- _PROMPT_
Look below for the line that contains "(Some (Lecturer.LecturerID l)))", then copy it and each following line exactly, through and including the line that contains "Definition ClassDialog_save_class (dlg".
--- RECORDS FOR THIS TASK Enclosed Below ---
Lemma class_of_le1 (d : database) (se : Student.t * option Enrollment.t) :
    NoDup (Class.ClassID <$> classes d) -> (length (class_of d se) <= 1)%nat.
  Proof.
    intros Hc. unfold class_of. destruct se.2 as [e|]; simpl; [|lia].
    by apply (filter_key_le1 Class.ClassID).
  Qed.

  (** The rows of one student in the two left joins. *)
Lemma students_left_join_student (d : database) (st : Student.t) :
    keys_unique d -> st ∈ students d ->
    filter (fun x => Student.StudentID x.1.1 = Student.StudentID st) (students_left_join d) =
    left_join (left_join [st] (enrollments_of d)) (class_of d).
  Proof.
    intros (Hs & _ & _ & _) Hst. unfold students_left_join.
    rewrite (filter_left_join (fun y : Student.t * option Enrollment.t =>
                                 Student.StudentID y.1 = Student.StudentID st)) by done.
    rewrite (filter_left_join (fun s => Student.StudentID s = Student.StudentID st)) by done.
    by rewrite (filter_key_unique Student.StudentID).
  Qed.

  (** The window count of a student is the number of their enrollments. *)
Lemma total_enrollments_student (d : database) (st : Student.t) :
    keys_unique d -> st ∈ students d ->
    total_enrollments (students_left_join d) (Student.StudentID st) =
    Z.of_nat (length (enrollments_of d st)).
  Proof.
    intros Hk Hst. unfold total_enrollments. f_equal.
    rewrite <-(list_filter_filter (fun x : Student.t * option Enrollment.t * option Class.t => is_Some x.1.2)).
    rewrite students_left_join_student by done.
    rewrite (filter_left_join (fun y : Student.t * option Enrollment.t => is_Some y.2)) by done.
    rewrite length_left_join_le1; [apply left_join_single_matched|].
    intros a _. apply class_of_le1. apply Hk.
  Qed.

  (** The rows of one student, up to order. *)
Lemma all_students_rows_perm (c : conn) (rows : list StudentGradeRow.t) (st : Student.t) :
    keys_unique (db c) -> st ∈ students (db c) ->
    query_all_students_with_grades c = Ok rows ->
    filter (fun r => StudentGradeRow.StudentID r = Student.StudentID st) rows ≡ₚ
    student_grade_row (students_left_join (db c)) <$>
      left_join (left_join [st] (enrollments_of (db c))) (class_of (db c)).
  Proof.
    intros Hk Hst Hq. unfold query_all_students_with_grades, execute_query in Hq.
    destruct (up c); [|discriminate]. injection Hq as <-.
    rewrite order_by_perm, filter_fmap_comm, <-students_left_join_student by done.
    f_equiv. erewrite list_filter_iff; [done|]. by intros [[? ?] ?].
  Qed.

  (** C28. [query_all_students_with_grades] lists every student: a student
      without enrollments on exactly one row, with NULL class and grade
      and [TotalEnrollments] 0; a student with [n] enrollments on [n]
      rows, each with [TotalEnrollments] = [n]. *)
Theorem all_students_with_grades_per_student (c : conn) (rows : list StudentGradeRow.t) (st : Student.t) :
    keys_unique (db c) -> st ∈ students (db c) ->
    query_all_students_with_grades c = Ok rows ->
    let mine := filter (fun r => StudentGradeRow.StudentID r = Student.StudentID st) rows in
    let n := length (enrollments_of (db c) st) in
    length mine = Nat.max 1 n /\
    Forall (fun r => StudentGradeRow.TotalEnrollments r = Z.of_nat n) mine /\
    (n = 0%nat -> mine = [StudentGradeRow.mk (Student.StudentID st) (Student.FirstName st)
                            (Student.LastName st) (Student.Email st) (Student.Major st)
                            None None None None None None 0]).
  Proof.
    intros Hk Hst Hq mine n. pose proof (all_students_rows_perm c rows st Hk Hst Hq) as Hp.
    fold mine in Hp. split_and!.
    - rewrite Hp, length_fmap, length_left_join_le1, length_left_join_single; [done|].
      intros a _. apply class_of_le1, Hk.
    - rewrite Hp, Forall_fmap, Forall_forall. intros [[s e] cl] Hx.
      apply elem_of_left_join in Hx as [Hx _]. apply elem_of_left_join in Hx as [Hx _].
      apply list_elem_of_singleton in Hx as ->. by apply total_enrollments_student.
    - intros Hn. apply nil_length_inv in Hn.
      rewrite left_join_single, Hn, left_join_single in Hp. simpl in Hp.
      apply Permutation_singleton_r in Hp as ->. simpl.
      by rewrite total_enrollments_student, Hn.
  Qed.
End Query2.
Definition set_class_combos (f : class_form) (cs : combo (option ustr)) (cl : combo (option Z)) : class_form :=
    {| combo_subject := cs; combo_lecturer := cl; txt_class_name := txt_class_name f;
       combo_semester := combo_semester f; spin_year := spin_year f; spin_capacity := spin_capacity f |}.

  (** [load_dropdowns] (lines 422-441): a failed read is [None], and
      iterating over it raises [TypeError]: a warning, with the boxes
      filled so far. *)
Definition ClassDialog_load_dropdowns (c : conn) (f : class_form) : class_form * list shown :=
    match SubjectModel_list c with
    | None => (f, [Shown Warning "Warning"])
    | Some subjects =>
        let cs := foldl (fun cb s => combo_add cb (Subject.SubjectCode s ++ us " - " ++ Subject.SubjectName s)
                                       (Some (Subject.SubjectCode s))) (combo_subject f) subjects in
        let cl := combo_add (combo_lecturer f) (us "None") None in
        match LecturerModel_list c with
        | None => (set_class_combos f cs cl, [Shown Warning "Warning"])
        | Some lecturers =>
            let cl' := foldl (fun cb l => combo_add cb (Lecturer.LecturerFirstName l ++ us " " ++ Lecturer.LecturerLastName l)
                                            (Some (Lecturer.LecturerID l))) cl lecturers in
            (set_class_combos f cs cl', [])
        end
    end.

  (** [load_class_data] (lines 443-466) *)
Definition ClassDialog_load_class_data (dlg : ClassDialog) (c : conn) (f : class_form) : class_form :=
    match ClassModel_get_by_id c (from_option PInt PNone (cls_id dlg)) with
    | Some cd =>
        let k := ClassDetail.cls cd in
        let cs := match combo_findData (combo_subject f) (Class.SubjectCode k) with
                  | Some i => combo_setCurrentIndex (combo_subject f) i
                  | None => combo_subject f
                  end in
        let cl := match Class.LecturerID k with
                  | Some lid => if py_truthy (PInt lid) then
                                  match combo_findData (combo_lecturer f) lid with
                                  | Some i => combo_setCurrentIndex (combo_lecturer f) i
                                  | None => combo_lecturer f
                                  end
                                else combo_lecturer f
                  | None => combo_lecturer f
                  end in
        {| combo_subject := cs; combo_lecturer := cl;
           txt_class_name := default [] (Class.ClassName k);
           combo_semester := combo_setCurrentText (combo_semester f) (Class.Semester k);
           spin_year := spin_set 2000 2035 (Class.Year k);
           spin_capacity := spin_set 10 200 (Class.MaxCapacity k) |}
    | None => f
    end.

  (** [__init__] (lines 318-331) *)
Definition ClassDialog_init (edit : bool) (cid : option Z) (c : conn) : ClassDialog * class_form * list shown :=
    let dlg := {| cls_edit_mode := edit; cls_id := cid |} in
    let '(f, msgs) := ClassDialog_load_dropdowns c class_form_init in
    (dlg, if edit && py_truthy (from_option PInt PNone cid) then ClassDialog_load_class_data dlg c f else f, msgs).

  (** [save_class] (lines 468-493) *)
Definition ClassDialog_save_class (dlg : ClassDialog) (f : class_form) (c : conn) : slot_result :=
    let data : pydict := list_to_map
      [("subject_code", from_option PStr PNone (combo_currentData (combo_subject f)));
       ("lecturer_id", from_option PInt PNone (combo_currentData (combo_lecturer f)));
       ("class_name", PStr (txt_class_name f));
       ("semester", PStr (combo_currentText (combo_semester f)));
       ("year", PInt (spin_year f)); ("max_capacity", PInt (spin_capacity f))] in
    if cls_edit_mode dlg then
      match cls_id dlg with
      | Some cid => dialog_save_outcome c (ClassModel_update c cid data)
      | None => dialog_save_outcome c (execute_update c update_no_row)
      end
    else dialog_save_outcome c (ClassModel_create c data).

  (** ** EnrollmentDialog (lines 499-696) *)

Record EnrollmentDialog := { enr_edit_mode : bool; enr_student_id : option Z; enr_class_id : option Z }.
--- End of Enclosed RECORDS FOR THIS TASK ---
- _WRITTEN ANSWER_
                                            (Some (Lecturer.LecturerID l))) cl lecturers in
            (set_class_combos f cs cl', [])
        end
    end.

  (** [load_class_data] (lines 443-466) *)
Definition ClassDialog_load_class_data (dlg : ClassDialog) (c : conn) (f : class_form) : class_form :=
    match ClassModel_get_by_id c (from_option PInt PNone (cls_id dlg)) with
    | Some cd =>
        let k := ClassDetail.cls cd in
        let cs := match combo_findData (combo_subject f) (Class.SubjectCode k) with
                  | Some i => combo_setCurrentIndex (combo_subject f) i
                  | None => combo_subject f
                  end in
        let cl := match Class.LecturerID k with
                  | Some lid => if py_truthy (PInt lid) then
                                  match combo_findData (combo_lecturer f) lid with
                                  | Some i => combo_setCurrentIndex (combo_lecturer f) i
                                  | None => combo_lecturer f
                                  end
                                else combo_lecturer f
                  | None => combo_lecturer f
                  end in
        {| combo_subject := cs; combo_lecturer := cl;
           txt_class_name := default [] (Class.ClassName k);
           combo_semester := combo_setCurrentText (combo_semester f) (Class.Semester k);
           spin_year := spin_set 2000 2035 (Class.Year k);
           spin_capacity := spin_set 10 200 (Class.MaxCapacity k) |}
    | None => f
    end.

  (** [__init__] (lines 318-331) *)
Definition ClassDialog_init (edit : bool) (cid : option Z) (c : conn) : ClassDialog * class_form * list shown :=
    let dlg := {| cls_edit_mode := edit; cls_id := cid |} in
    let '(f, msgs) := ClassDialog_load_dropdowns c class_form_init in
    (dlg, if edit && py_truthy (from_option PInt PNone cid) then ClassDialog_load_class_data dlg c f else f, msgs).

  (** [save_class] (lines 468-493) *)
Definition ClassDialog_save_class (dlg : ClassDialog) (f : class_form) (c : conn) : slot_result :=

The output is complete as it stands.